Start of SUPPLIED RECORDS
(* ===== verification/Completions.v ===== *)
(** * What a completion commits

    A completed execution closes its Turn for good: the Turn and its transcript
    never change again, no control stays pending, no next Turn keeps waiting. *)

From stdpp Require Import base tactics list strings relations.
From Stdlib Require Import ZArith Lia.
From S2P Require Import Prelude PyText Tables Contracts RegistryRows Schema Repository Service Acceptance.
From S2P Require Import Execution Evolution Methods Integrity System History Waiting Running.
From S2P Require Import Scenario.

Local Open Scope string_scope.
Local Open Scope Z_scope.
#[local] Hint Constants Opaque : typeclass_instances.
#[local] Hint Transparent dict time relation : typeclass_instances.

(** ** Closed transcripts *)

Definition closed (turn_id : string) (d : db) : Prop :=
  ∃ t, t ∈ task_turns d ∧ tn_turn_id t = turn_id ∧ turn_active t = false.

Definition transcript (turn_id : string) (d : db) : list item_row :=
  select (of_turn_item turn_id) (turn_items d).

Definition transcript_kept (turn_id : string) (d d' : db) : Prop :=
  db_evolves d d' ∧ (closed turn_id d → transcript turn_id d' = transcript turn_id d).

Lemma closed_stays turn_id d d' : db_evolves d d' → closed turn_id d → closed turn_id d'.
Proof.
  intros Hev (t & Ht & Hid & Ha).
  destruct (evolves_elem _ _ _ _ (ev_turns _ _ Hev) Ht) as (t' & Ht' & _ & _ & Hf).
  exists t'. by rewrite (Hf Ha) in *.
Qed.

#[local] Instance transcript_kept_preorder turn_id : PreOrder (transcript_kept turn_id).
Proof.
  split; [by intros d; split|]. intros d1 d2 d3 [He1 H1] [He2 H2].
  split; [by etrans|]. intros Hc. rewrite H2, H1; [done..|]. by eapply closed_stays.
Qed.

Lemma transcript_kept_intro {A} turn_id (m : txn A) :
  Respects db_evolves m →
  (∀ d a d', m d = Ok (a, d') → turn_items d' = turn_items d) →
  Respects (transcript_kept turn_id) m.
Proof.
  intros Hm HI d a d' Hrun. split; [by eapply Hm|]. intros _. unfold transcript.
  by rewrite (HI _ _ _ Hrun).
Qed.

Ltac frame_items :=
  apply transcript_kept_intro; [apply _|]; intros ? ? ? Hrun;
  by first [ apply insert_row_inv in Hrun as [_ ->]
           | apply update_rows_inv in Hrun as (-> & _ & _) ].

Section transcripts.
Context `{Host} (turn_id : string).
Abbreviation R0 := (transcript_kept turn_id).
Abbreviation R := (resting running_ok R0).

#[local] Instance transition_submission_tk a b c d e f g h i j k l :
  Respects R0 (transition_submission a b c d e f g h i j k l).
Proof. frame_items. Qed.
#[local] Instance insert_runtime_execution_tk a b c d e f g h i j k l m n :
  Respects R0 (insert_runtime_execution a b c d e f g h i j k l m n).
Proof. frame_items. Qed.
#[local] Instance transition_runtime_execution_tk a b c d e f g :
  Respects R0 (transition_runtime_execution a b c d e f g).
Proof. frame_items. Qed.
#[local] Instance repo_finish_turn_tk a b c d e : Respects R0 (repo_finish_turn a b c d e).
Proof. frame_items. Qed.

#[local] Instance repin_tk a b c : Respects R0 (repin_submissions a b c).
Proof. frame_items. Qed.

#[local] Instance transcript_safe : SafeStatements R0.
Proof.
  constructor; intros; try apply _; try frame_items.
  apply transcript_kept_intro; [by apply ss_update_tasks|].
  by intros ? ? ? (-> & _ & _)%update_rows_inv.
Qed.

#[local] Instance persist_runtime_tk a b c d e f g h i j :
  Respects R0 (persist_runtime a b c d e f g h i j).
Proof. method. Qed.
#[local] Instance cancel_pending_tk t c r : Respects R0 (cancel_pending t c r).
Proof. method. Qed.
#[local] Instance cancel_pending_submissions_tk t c : Respects R0 (cancel_pending_submissions t c).
Proof. method. Qed.
#[local] Instance release_next_turn_tk a b c : Respects R0 (release_next_turn a b c).
Proof. method. Qed.
#[local] Instance finish_runtime_tk a b c d e f : Respects R0 (finish_runtime a b c d e f).
Proof. method. Qed.
#[local] Instance finish_execution_tk a b c d e : Respects R0 (finish_execution a b c d e).
Proof.
  intros d0 r d' (es & t & _ & _ & _ & [(_ & _ & Hf)|(_ & d1 & d2 & p & H1 & H2 & Hf)])%finish_execution_inv.
  - by eapply finish_runtime_tk.
  - etrans; [by eapply repo_finish_turn_tk|].
    etrans; [by eapply release_next_turn_tk | by eapply finish_runtime_tk].
Qed.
End of SUPPLIED RECORDS
## TASK GOAL
Every entry must come back exactly as written above.

## SOLUTION
(* ===== verification/Completions.v ===== *)
(** * What a completion commits

    A completed execution closes its Turn for good: the Turn and its transcript
    never change again, no control stays pending, no next Turn keeps waiting. *)

From stdpp Require Import base tactics list strings relations.
From Stdlib Require Import ZArith Lia.
From S2P Require Import Prelude PyText Tables Contracts RegistryRows Schema Repository Service Acceptance.
From S2P Require Import Execution Evolution Methods Integrity System History Waiting Running.
From S2P Require Import Scenario.

Local Open Scope string_scope.
Local Open Scope Z_scope.
#[local] Hint Constants Opaque : typeclass_instances.
#[local] Hint Transparent dict time relation : typeclass_instances.

(** ** Closed transcripts *)

Definition closed (turn_id : string) (d : db) : Prop :=
  ∃ t, t ∈ task_turns d ∧ tn_turn_id t = turn_id ∧ turn_active t = false.

Definition transcript (turn_id : string) (d : db) : list item_row :=
  select (of_turn_item turn_id) (turn_items d).

Definition transcript_kept (turn_id : string) (d d' : db) : Prop :=
  db_evolves d d' ∧ (closed turn_id d → transcript turn_id d' = transcript turn_id d).

Lemma closed_stays turn_id d d' : db_evolves d d' → closed turn_id d → closed turn_id d'.
Proof.
  intros Hev (t & Ht & Hid & Ha).
  destruct (evolves_elem _ _ _ _ (ev_turns _ _ Hev) Ht) as (t' & Ht' & _ & _ & Hf).
  exists t'. by rewrite (Hf Ha) in *.
Qed.

#[local] Instance transcript_kept_preorder turn_id : PreOrder (transcript_kept turn_id).
Proof.
  split; [by intros d; split|]. intros d1 d2 d3 [He1 H1] [He2 H2].
  split; [by etrans|]. intros Hc. rewrite H2, H1; [done..|]. by eapply closed_stays.
Qed.

Lemma transcript_kept_intro {A} turn_id (m : txn A) :
  Respects db_evolves m →
  (∀ d a d', m d = Ok (a, d') → turn_items d' = turn_items d) →
  Respects (transcript_kept turn_id) m.
Proof.
  intros Hm HI d a d' Hrun. split; [by eapply Hm|]. intros _. unfold transcript.
  by rewrite (HI _ _ _ Hrun).
Qed.

Ltac frame_items :=
  apply transcript_kept_intro; [apply _|]; intros ? ? ? Hrun;
  by first [ apply insert_row_inv in Hrun as [_ ->]
           | apply update_rows_inv in Hrun as (-> & _ & _) ].

Section transcripts.
Context `{Host} (turn_id : string).
Abbreviation R0 := (transcript_kept turn_id).
Abbreviation R := (resting running_ok R0).

#[local] Instance transition_submission_tk a b c d e f g h i j k l :
  Respects R0 (transition_submission a b c d e f g h i j k l).
Proof. frame_items. Qed.
#[local] Instance insert_runtime_execution_tk a b c d e f g h i j k l m n :
  Respects R0 (insert_runtime_execution a b c d e f g h i j k l m n).
Proof. frame_items. Qed.
#[local] Instance transition_runtime_execution_tk a b c d e f g :
  Respects R0 (transition_runtime_execution a b c d e f g).
Proof. frame_items. Qed.
#[local] Instance repo_finish_turn_tk a b c d e : Respects R0 (repo_finish_turn a b c d e).
Proof. frame_items. Qed.

#[local] Instance repin_tk a b c : Respects R0 (repin_submissions a b c).
Proof. frame_items. Qed.

#[local] Instance transcript_safe : SafeStatements R0.
Proof.
  constructor; intros; try apply _; try frame_items.
  apply transcript_kept_intro; [by apply ss_update_tasks|].
  by intros ? ? ? (-> & _ & _)%update_rows_inv.
Qed.

#[local] Instance persist_runtime_tk a b c d e f g h i j :
  Respects R0 (persist_runtime a b c d e f g h i j).
Proof. method. Qed.
#[local] Instance cancel_pending_tk t c r : Respects R0 (cancel_pending t c r).
Proof. method. Qed.
#[local] Instance cancel_pending_submissions_tk t c : Respects R0 (cancel_pending_submissions t c).
Proof. method. Qed.
#[local] Instance release_next_turn_tk a b c : Respects R0 (release_next_turn a b c).
Proof. method. Qed.
#[local] Instance finish_runtime_tk a b c d e f : Respects R0 (finish_runtime a b c d e f).
Proof. method. Qed.
#[local] Instance finish_execution_tk a b c d e : Respects R0 (finish_execution a b c d e).
Proof.
  intros d0 r d' (es & t & _ & _ & _ & [(_ & _ & Hf)|(_ & d1 & d2 & p & H1 & H2 & Hf)])%finish_execution_inv.
  - by eapply finish_runtime_tk.
  - etrans; [by eapply repo_finish_turn_tk|].
    etrans; [by eapply release_next_turn_tk | by eapply finish_runtime_tk].
Qed.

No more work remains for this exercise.